À la faveur des Fêtes, l’équipe éditoriale poursuit sa réflexion sur les défis individuels et collectifs qui façonneront notre monde des prochaines années sous l’angle des solutions, dans la mesure du possible. Aujourd’hui : la jeunesse et l’équité générationnelle.

Alors que le Québec se prépare à des retraites massives, la pression se fera forte sur la jeunesse pour prendre le relais, mais aussi pour rapidement prendre les rênes. La dernière fois qu’on aura vu autant de jeunes investir l’espace public au Québec, et avec autant d’aplomb espéré, ça aura donné la Révolution tranquille. Pas mal pour une petite bulle de France au nord d’un continent, comme l’a chanté Yves Duteil.

Le Québec a changé depuis. Mais l’éveil aux questions d’identité nationale et collective d’alors a pris de nouvelles formes dans cet univers mondialisé et dématérialisé. Évidemment, le milieu du travail pense d’abord les membres de cette relève en des termes intéressés : seront-ils assez nombreux, formés, inventifs, ou au contraire difficiles, rigides, désinvestis ? Le milieu politique, lui, voit les électeurs potentiels : saura-t-il les mobiliser ou tombera-t-il sous le coup de leur désamour ? Plusieurs craignent plus ou moins ouvertement la rupture.

Qu’ils se rassurent. Aucune « cassure générationnelle » n’a empêché la marche du monde dans le passé. Il n’en ira pas autrement avec les générations montantes. Reste que celles-ci font face à des défis colossaux. Les jeunes ont beau étudier (ils sont plus scolarisés que les cohortes précédentes), travailler (plus de la moitié des ados concilient travail et études), et épargner dans la mesure de leurs moyens, les pressions économiques actuelles sont si fortes qu’un grand nombre reporte des projets fondamentaux comme fonder une famille ou accéder à la propriété.

Certes, le Québec se prépare à un transfert de patrimoine important dans les prochaines années et certains en profiteront largement. Pas tous, tant s’en faut. Au point où on flirte aujourd’hui avec une « iniquité intergénérationnelle », de l’avis du numéro un du Mouvement Desjardins, qui s’est intéressé de près à cette relève. Dans ses interventions, Guy Cormier a insisté sur nos lacunes en matière d’éducation financière. À la maison, à l’école, mais aussi en ligne, où l’impulsivité est reine.

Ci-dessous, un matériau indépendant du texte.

(* ===== verification/SelectQuery.v ===== *)
(** * The SELECT clause: [SelectQuery]

    [contrail-query-engine/select.cc].  The constructor reads the list of
    fields, checks them against the table and decides whether the sessions of a
    row have to be unrolled; [process_query] turns the units the WHERE clause
    found into rows: sessions and flows and the samples of StatTables become
    lists of entries for [StatsSelect::LoadRow], messages and object logs
    become rows of strings, and an object query lists the objects. *)
From Stdlib Require Import Ascii.
From stdpp Require Import base tactics list strings pretty gmap sets.
From Stdlib Require Import ZArith Lia Sorted Permutation SpecFloat.
From S2P Require Import Prelude.
From S2P Require Import CppString.
From S2P Require Import VizConstants.
From S2P Require Import QueryTypes.
From S2P Require Import Json.
From S2P Require Import AnalyticsQuery.
From S2P Require Import StatsQuery.
From S2P Require Import DbQuery.
From S2P Require Import PostProcessing.
From S2P Require Import StatsSelect.
Import Tables.
Local Open Scope Z_scope.

(** ** The constructor *)

Inductive agg_op_t := RAW | AGG_SUM.
Inductive stat_type_t := PKT_STATS | BYTE_STATS.
#[export] Instance agg_op_eq_dec : EqDecision agg_op_t.
Proof. solve_decision. Defined.

(** The bits of [fs_query_type]. *)
Definition FS_SELECT_INVALID : Z := 0.
Definition FS_SELECT_T : Z := 1.
Definition FS_SELECT_TS : Z := 2.
Definition FS_SELECT_FLOW_TUPLE : Z := 4.
Definition FS_SELECT_STATS : Z := 8.

Record SelectQuery := {
  select_column_fields : list string;
  agg_stats : list (agg_op_t * stat_type_t);
  provide_timeseries : bool;
  granularity : Z;
  unroll_needed : bool;
  fs_query_type_ : Z;
  stats_ : option StatsSelect
}.

(** [session_json_fields]: the fields that are read from the session map. *)
Definition session_json_fields : list string := [
  "remote_ip"; "client_port"; "other_vrouter_ip"; "underlay_proto"; "forward_flow_uuid";
  "forward_setup_time"; "forward_teardown_time"; "forward_action"; "forward_sg_rule_uuid";
  "forward_nw_ave_uuid"; "forward_underlay_source_port"; "forward_drop_reason";
  "forward_teardown_bytes"; "forward_teardown_pkts"; "reverse_flow_uuid"; "reverse_setup_time";
  "reverse_teardown_time"; "reverse_action"; "reverse_sg_rule_uuid"; "reverse_nw_ave_uuid";
  "reverse_underlay_source_port"; "reverse_drop_reason"; "reverse_teardown_bytes";
  "reverse_teardown_pkts"; "sourceip"; "destip"; "dport"; "sport"; "UuidKey"; "setup_time";
  "teardown_time"; "agg-bytes"; "agg-pkts"; "action"; "sg_rule_uuid"; "nw_ace_uuid";
  "underlay_source_port"; "drop_reason"]%string.
Definition is_session_json_field (f : string) : bool := bool_decide (f ∈ session_json_fields).

(** What the loops over the fields accumulate. *)
Record sel_state := {
  fields : list string; aggs : list (agg_op_t * stat_type_t);
  timeseries : bool; gran : Z; unroll : bool;
  uuid_sel : bool; reverse_uuid_sel : bool; class_sel : bool; count_sel : bool
}.
Definition sel_init : sel_state := {|
  fields := []; aggs := []; timeseries := false; gran := 0; unroll := false;
  uuid_sel := false; reverse_uuid_sel := false; class_sel := false; count_sel := false |}.
Definition push (f : string) (s : sel_state) : sel_state := {|
  fields := fields s ++ [f]; aggs := aggs s; timeseries := timeseries s; gran := gran s;
  unroll := unroll s; uuid_sel := uuid_sel s; reverse_uuid_sel := reverse_uuid_sel s;
  class_sel := class_sel s; count_sel := count_sel s |}.
Definition add_agg (a : agg_op_t * stat_type_t) (s : sel_state) : sel_state := {|
  fields := fields s; aggs := aggs s ++ [a]; timeseries := timeseries s; gran := gran s;
  unroll := unroll s; uuid_sel := uuid_sel s; reverse_uuid_sel := reverse_uuid_sel s;
  class_sel := class_sel s; count_sel := count_sel s |}.
Definition set_timeseries (g : Z) (s : sel_state) : sel_state := {|
  fields := fields s; aggs := aggs s; timeseries := true; gran := g;
  unroll := unroll s; uuid_sel := uuid_sel s; reverse_uuid_sel := reverse_uuid_sel s;
  class_sel := class_sel s; count_sel := count_sel s |}.
Definition or_unroll (b : bool) (s : sel_state) : sel_state := {|
  fields := fields s; aggs := aggs s; timeseries := timeseries s; gran := gran s;
  unroll := unroll s || b; uuid_sel := uuid_sel s; reverse_uuid_sel := reverse_uuid_sel s;
  class_sel := class_sel s; count_sel := count_sel s |}.
Definition select_flags (u r c n : bool) (s : sel_state) : sel_state := {|
  fields := fields s; aggs := aggs s; timeseries := timeseries s; gran := gran s; unroll := unroll s;
  uuid_sel := uuid_sel s || u; reverse_uuid_sel := reverse_uuid_sel s || r;
  class_sel := class_sel s || c; count_sel := count_sel s || n |}.

Section ctor.
Context `{JsonParser, VizSchema}.
Context (table : string).

(** [is_valid_select_field]. *)
Definition is_valid_select_field (select_field : string) : bool :=
  match find_table table with
  | Some t => existsb (λ c, (col_name c =? select_field)%string) (columns t)
  | None => true
  end.

Definition is_teardown_field (field : string) : bool :=
  (field =? SESSION_FWD_TEARDOWN_BYTES)%string || (field =? SESSION_FWD_TEARDOWN_PKTS)%string ||
  (field =? SESSION_REV_TEARDOWN_BYTES)%string || (field =? SESSION_REV_TEARDOWN_PKTS)%string.

(** The field as it is selected in StatTables and sessions. *)
Definition stat_push (field : string) (s : sel_state) : outcome sel_state :=
  let series := QE_INVALIDARG_ERROR (table =? SESSION_SERIES_TABLE)%string in
  if (field =? "session_class_id")%string then series;; Done (select_flags false false true false s)
  else if (field =? "sample_count")%string then series;; Done (select_flags false false false true s)
  else
    let s := select_flags (field =? FORWARD_FLOW_UUID)%string (field =? REVERSE_FLOW_UUID)%string
               false false s in
    Done (push (if is_teardown_field field then "SUM(" +:+ field +:+ ")" else field) s).

(** The first loop: StatTables and sessions. *)
Definition stat_field (s : sel_state) (v : json) : outcome sel_state :=
  field ← GetString v;
  s ← stat_push field s;
  (if is_session_query table then
     if (field =? STAT_TIME_FIELD)%string || starts_with field STAT_TIMEBIN_FIELD
     then QE_INVALIDARG_ERROR (table =? SESSION_SERIES_TABLE)%string
     else QE_INVALIDARG_ERROR (is_valid_select_field field)
   else Done ());;
  Done (or_unroll (is_session_json_field field) s).

(** CLASS and COUNT are taken over the first selected field. *)
Definition add_over_first (op : string) (wanted : bool) (s : sel_state) : outcome sel_state :=
  if wanted then
    QE_INVALIDARG_ERROR (negb (bool_decide (fields s = [])));;
    f ← stop_unless (fields s !! 0%nat);
    Done (push (op +:+ "(" +:+ f +:+ ")") s)
  else Done s.

Definition record_keys (s : sel_state) : sel_state :=
  if (table =? SESSION_RECORD_TABLE)%string then
    let s := if uuid_sel s then s else push FORWARD_FLOW_UUID s in
    let s := if reverse_uuid_sel s then s else push REVERSE_FLOW_UUID s in
    or_unroll true s
  else s.

(** The second loop: flows, messages and object logs. *)
Definition T_prefix : string := "T=".
Definition plain_field (direction : Z) (s : sel_state) (v : json) : outcome sel_state :=
  QE_PARSE_ERROR (IsString v);;
  field ← GetString v;
  let flow := QE_INVALIDARG_ERROR (is_flow_query table) in
  let series := QE_INVALIDARG_ERROR (table =? FLOW_SERIES_TABLE)%string in
  if (field =? "T")%string then
    QE_INVALIDARG_ERROR (is_flow_query table || is_stat_table_query table);;
    Done (push "T" (set_timeseries (gran s) s))
  else if starts_with field T_prefix then
    QE_INVALIDARG_ERROR ((table =? FLOW_SERIES_TABLE)%string || is_stat_table_query table);;
    Done (push field (set_timeseries
      (u32 (atoi (String.substring 2 (String.length field - 2) field) * 1000000)) s))
  else if (field =? "packets")%string then flow;; Done (push field (add_agg (RAW, PKT_STATS) s))
  else if (field =? "bytes")%string then flow;; Done (push field (add_agg (RAW, BYTE_STATS) s))
  else if (field =? "SUM(packets)")%string then series;; Done (push field (add_agg (AGG_SUM, PKT_STATS) s))
  else if (field =? "SUM(bytes)")%string then series;; Done (push field (add_agg (AGG_SUM, BYTE_STATS) s))
  else if (field =? "flow_class_id")%string then series;; Done (select_flags false false true false s)
  else if (field =? "flow_count")%string then Status EINVAL
  else
    QE_INVALIDARG_ERROR (is_valid_select_field field);;
    let s := push (if (field =? FLOW_TABLE_AGG_PKTS)%string || (field =? FLOW_TABLE_AGG_BYTES)%string
                   then "SUM(" +:+ field +:+ ")" else get_column_name field) s in
    let s := select_flags (field =? UUID_KEY)%string false false false s in
    let stored := ((direction =? 1) && (field =? "sourceip")%string) ||
                  ((direction =? 0) && (field =? "destip")%string) in
    Done (or_unroll (negb stored && is_session_json_field field) s).
(** A tag brings no other values than its own, and its names are there
    afterwards, with those that were. *)
Lemma FillTag_values m ti k v : (k, v) ∈ flat (FillTag m ti) → (k, v) ∈ flat m ∨ (k, v) ∈ tag_values ti.
Proof.
  rewrite FillTag_put. unfold tag_values. destruct ti as [n [[pn pv] v']]. simpl.
  destruct (is_valid pv); intros H%put_tag_values; [|set_solver].
  destruct H as [?|[[-> ->]|(Hv & -> & ->)]]; [set_solver..|]. rewrite Hv. set_solver.
Qed.
Lemma FillTag_names m ti k : k ∈ names (flat (FillTag m ti)) ↔ k ∈ names (flat m) ∨ k ∈ names (tag_values ti).
Proof.
  rewrite FillTag_put. unfold tag_values. destruct ti as [n [[pn pv] v']]. simpl.
  destruct (is_valid pv); rewrite put_tag_names; simpl; [|set_solver].
  destruct (is_valid v'); simpl; set_solver.
Qed.

Definition values (tags : list (string * TagVal)) : list (string * Var) := concat (tag_values <$> tags).

Lemma collect_values tags m k v : (k, v) ∈ flat (foldl FillTag m tags) → (k, v) ∈ flat m ∨ (k, v) ∈ values tags.
Proof.
  revert m. induction tags as [|ti tags IH]; intros m; simpl; [by left|].
  intros [[?|?]%FillTag_values|?]%IH; unfold values in *; simpl; set_solver.
Qed.
Lemma collect_names tags m k :
  k ∈ names (flat (foldl FillTag m tags)) ↔ k ∈ names (flat m) ∨ k ∈ names (values tags).
Proof.
  revert m. induction tags as [|ti tags IH]; intros m; simpl; [set_solver|].
  rewrite IH, FillTag_names. unfold values, names in *. simpl. rewrite fmap_app. set_solver.
Qed.

(** Making the tags attributes keeps what is there. *)
Lemma insert_tag_spec a pn pv am k v : insert_tag a (pn, (pv, am)) !! k = Some v →
  a !! k = Some v ∨ (a !! k = None ∧ ((k = pn ∧ v = pv) ∨ am !! k = Some v)).
Proof.
  unfold insert_tag. simpl. rewrite lookup_union_Some_raw, lookup_map_insert_new.
  destruct (decide (pn = k)) as [->|]; [|naive_solver].
  destruct (a !! k) eqn:E; simpl; naive_solver.
Qed.
Lemma insert_tag_names a pn pv am k : is_Some (insert_tag a (pn, (pv, am)) !! k) ↔
  is_Some (a !! k) ∨ k = pn ∨ is_Some (am !! k).
Proof.
  unfold insert_tag. simpl. rewrite lookup_union_is_Some, lookup_map_insert_new.
  destruct (decide (pn = k)) as [->|]; [|naive_solver]. split; [|intros _; left]; eauto.
Qed.

Lemma insert_tags_values m a k v : foldl insert_tag a m !! k = Some v →
  a !! k = Some v ∨ (a !! k = None ∧ (k, v) ∈ flat m).
Proof.
  revert a. induction m as [|[pn [pv am]] m IH]; intros a; [by left|].
  cbn [foldl]. rewrite flat_cons, elem_of_cons, elem_of_app, elem_of_map_to_list.
  intros [Hk|[Hn Hk]]%IH.
  - apply insert_tag_spec in Hk as [?|[? [[-> ->]|?]]]; auto.
  - right. split; [|auto]. apply eq_None_not_Some. intros Ha.
    apply eq_None_not_Some in Hn. apply Hn, insert_tag_names. by left.
Qed.
Lemma insert_tags_names m a k : is_Some (foldl insert_tag a m !! k) ↔ is_Some (a !! k) ∨ k ∈ names (flat m).
Proof.
  revert a. induction m as [|[pn [pv am]] m IH]; intros a; [simpl; set_solver|].
  cbn [foldl]. rewrite IH, insert_tag_names. unfold names. rewrite flat_cons, fmap_cons, fmap_app.
  rewrite elem_of_cons, elem_of_app. simpl.
  assert (k ∈ (map_to_list am).*1 ↔ is_Some (am !! k)) as ->; [|tauto].
  rewrite elem_of_names. setoid_rewrite elem_of_map_to_list. done.
Qed.
Lemma insert_tags_keep m a k v : a !! k = Some v → foldl insert_tag a m !! k = Some v.
Proof.
  intros Ha. destruct (foldl insert_tag a m !! k) as [w|] eqn:E.
  - apply insert_tags_values in E as [?|[? _]]; congruence.
  - apply eq_None_not_Some in E. destruct E. apply insert_tags_names. left. by exists v.
Qed.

Des données publiées en 2022 par la Chaire-réseau de recherche sur la jeunesse du Québec montrent que près d’un jeune de 21 ans sur deux (46,5 %) se considérait comme endetté ; la moitié de ceux-là se jugeant « moyennement », « très » ou même « extrêmement » endettés. Ça vous plombe un avenir, ça, surtout quand l’inflation part en vrille et que la crise de l’habitation s’installe dans la durée. Il y a une panoplie d’aides gouvernementales et financières à imaginer pour offrir du sur-mesure à cette relève sur laquelle repose notre avenir collectif.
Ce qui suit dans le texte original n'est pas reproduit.